The Company previously engaged KARD to conduct specified pre-clinical studies. The Company did not have an exclusive arrangement with KARD. The Company no longer uses KARD. As of March 31, 2017 and June 30, 2016, the accrued research and development expenses to KARD was approximately $1,486,000 and this amount was included in accounts payable.

 

10. Note Payable – Related Party

 

During the year ended June 30, 2010, Mr. Ehrlich loaned the Company a total of approximately $973,000. A condition for this note was that the Ehrlich Promissory Note A and Ehrlich Promissory Note B be replaced with a new note, Ehrlich Promissory Note C The Ehrlich Promissory Note C is an unsecured demand note that bears 9% simple interest per annum and is convertible into the Company’s common stock at $0.50 per share. The note requires that the interest rate on the amounts due on Ehrlich Promissory Notes A and B be changed retroactively, beginning October 1, 2009, to 9%. On April 1, 2011, the Company amended the Ehrlich Promissory Note C and agreed to retroactively convert accrued interest of approximately $97,000 through December 31, 2010 into additional principal. During the year ended June 30, 2011, Mr. Ehrlich loaned the Company an additional approximate $997,000 which brought the total balance of the demand note to approximately $2,002,000. During the year ended June 30, 2012, Mr.
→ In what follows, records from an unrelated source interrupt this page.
Lemma rule_words_ok r : rule_ast_ok r -> Forall word (rule_words r).
Proof.
  intros []. unfold rule_words. apply Forall_app. split.
  - repeat apply List.Forall_cons; [| | | | constructor].
    + destruct (a_action r); by apply lit_word.
    + destruct (a_protocol r); by apply lit_word.
    + apply addr_port_word; [by apply print_ip_word | by apply print_port_word].
    + apply addr_port_word; [by apply print_dst_word | by apply print_port_word].
  - apply Forall_map. eapply List.Forall_impl; [apply print_opt_word | done].
Qed.

Lemma parse_action_print a : parse_action (print_action a) = Ok a.
Proof. by destruct a. Qed.

Lemma parse_protocol_print p : parse_protocol (print_protocol p) = Ok p.
Proof. by destruct p. Qed.

Lemma parse_rule_print r : rule_ast_ok r -> parse_rule (print_rule r) = Ok (denote_rule r).
Proof.
  intros Hr. unfold parse_rule, print_rule.
  rewrite split_whitespace_unwords by by apply rule_words_ok. destruct Hr.
  unfold rule_words. cbn [app]. rewrite parse_action_print. run.
  rewrite parse_protocol_print. run. rewrite parse_addr_port_print by done. run.
  rewrite parse_dest_addr_port_print by done. run.
  rewrite parse_nat_options_print by done. run.
  replace (_ && _) with false; [done |]. symmetry.
  destruct (a_action r); [done |]. by rewrite ok_deny0.
Qed.

Lemma rule_words_cons r : rule_ast_ok r -> exists w ws, rule_words r = w :: ws /\ Forall word (w :: ws).
Proof. intros Hr. eexists _, _. split; [reflexivity | by apply (rule_words_ok r)]. Qed.

Lemma print_rule_not_skipped r : rule_ast_ok r -> skipped (print_rule r) = false.
Proof.
  intros _. unfold print_rule, rule_words, skipped. cbn [app]. rewrite unwords_cons.
  by destruct (a_action r).
Qed.

Lemma print_rule_line r : rule_ast_ok r -> trim (print_rule r) = print_rule r.
Proof.
  intros (w & ws & Heq & Hws)%rule_words_cons. unfold print_rule. rewrite Heq. by apply trim_unwords.
Qed.

Lemma print_rule_no_eol r :
  rule_ast_ok r -> avoids 10 (print_rule r) /\ strip_last 13 (print_rule r) = None.
Proof.
  intros Hr. split; [apply unwords_avoids; [by apply rule_words_ok | lia] |].
  apply rule_words_cons in Hr as (w & ws & Heq & Hws). unfold print_rule, strip_last. rewrite Heq.
  destruct (unwords_last w ws Hws) as (d & r' & -> & Hd).
  unfold word_char in Hd. by rewrite (proj2 (Z.eqb_neq d 13)) by lia.
Qed.

Lemma parse_printed rs :
  Forall rule_ast_ok rs -> parse (print_config rs) = Ok (mk_config (map denote_rule rs)).
Proof.
  intros Hrs. apply parse_Ok. unfold rule_lines.
  replace (lines (print_config rs)) with (map print_rule rs).
  - induction Hrs as [|r rs Hr _ IH]; cbn [map List.filter rules]; [constructor |].
    rewrite print_rule_line, print_rule_not_skipped by done. cbn [negb].
    constructor; [by apply parse_rule_print | done].
  - symmetry. unfold print_config. rewrite <- (map_map print_rule (fun l => l ++ [10])).
    apply lines_unlines. apply Forall_map.
    eapply List.Forall_impl; [apply print_rule_no_eol | done].
Qed.

(** C24: every configuration of the documented grammar loads, and gives exactly the rules its
    lines denote, in order: parsing inverts printing. *)
Theorem parse_print rs :
  Forall rule_ast_ok rs -> parse (print_config rs) = Ok (mk_config (map denote_rule rs)).
Proof. apply parse_printed. Qed.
Ehrlich loaned the Company an additional $20,000 which brought the balance of the demand note to approximately $2,022,000.

 

On May 8, 2012, the Company did not have the ability to repay the Ehrlich Promissory Note C loan and agreed to change the interest rate on the outstanding balance of principal and interest of approximately $2,248,000, as of March 31, 2012, from 9% simple interest to 10% simple interest, and the Company issued 2,000,000 Equity Incentive Options exercisable at $0.51 per share equal to 110% of the closing bid price of $0.46 per share on May 7, 2012. The options are valid for ten years from the date of issuance.

 

As of March 31, 2017 and June 30, 2016, approximately $148,000 and $40,000, respectively, was accrued as interest expense on this note.

 

As of March 31, 2017 and June 30, 2016, principal balances of the demand note was approximately $2,022,000.

 

11. Equity Incentive Plans, Stock-Based Compensation and Warrants

 

Equity Incentive Plans

 

2009 Stock Option Plan

 

On April 5, 2009 the Board of Directors of the Company adopted the 2009 Stock Option Plan (“the 2009 Plan”). The 2009 Plan permits the grant of 2,000,000 shares of both Incentive Stock Options (“ISOs”), intended to qualify under section 422 of the Code, and Non-Qualified Stock Options.

 

2010 Equity Incentive Plan

 

Under the 2010 Equity Incentive Plan (the "2010 Plan") adopted by the Board of Directors in December 2010, the total number of shares of common stock reserved and available for issuance under the 2010 Plan is 45,000,000 shares. Shares of common stock under the 2010 Plan may consist, in whole or in part, of authorized and unissued shares or treasury shares. The term of each stock option shall be fixed as provided, however, an ISO may be granted only within the ten-year period commencing from the effective date of the 2010 Plan and may only be exercised within ten years of the date of grant (or five years in the case of an ISO granted to an optionee who, at the time of grant, owns common stock possessing more than 10% of the total combined voting power of all classes of voting stock of the Company).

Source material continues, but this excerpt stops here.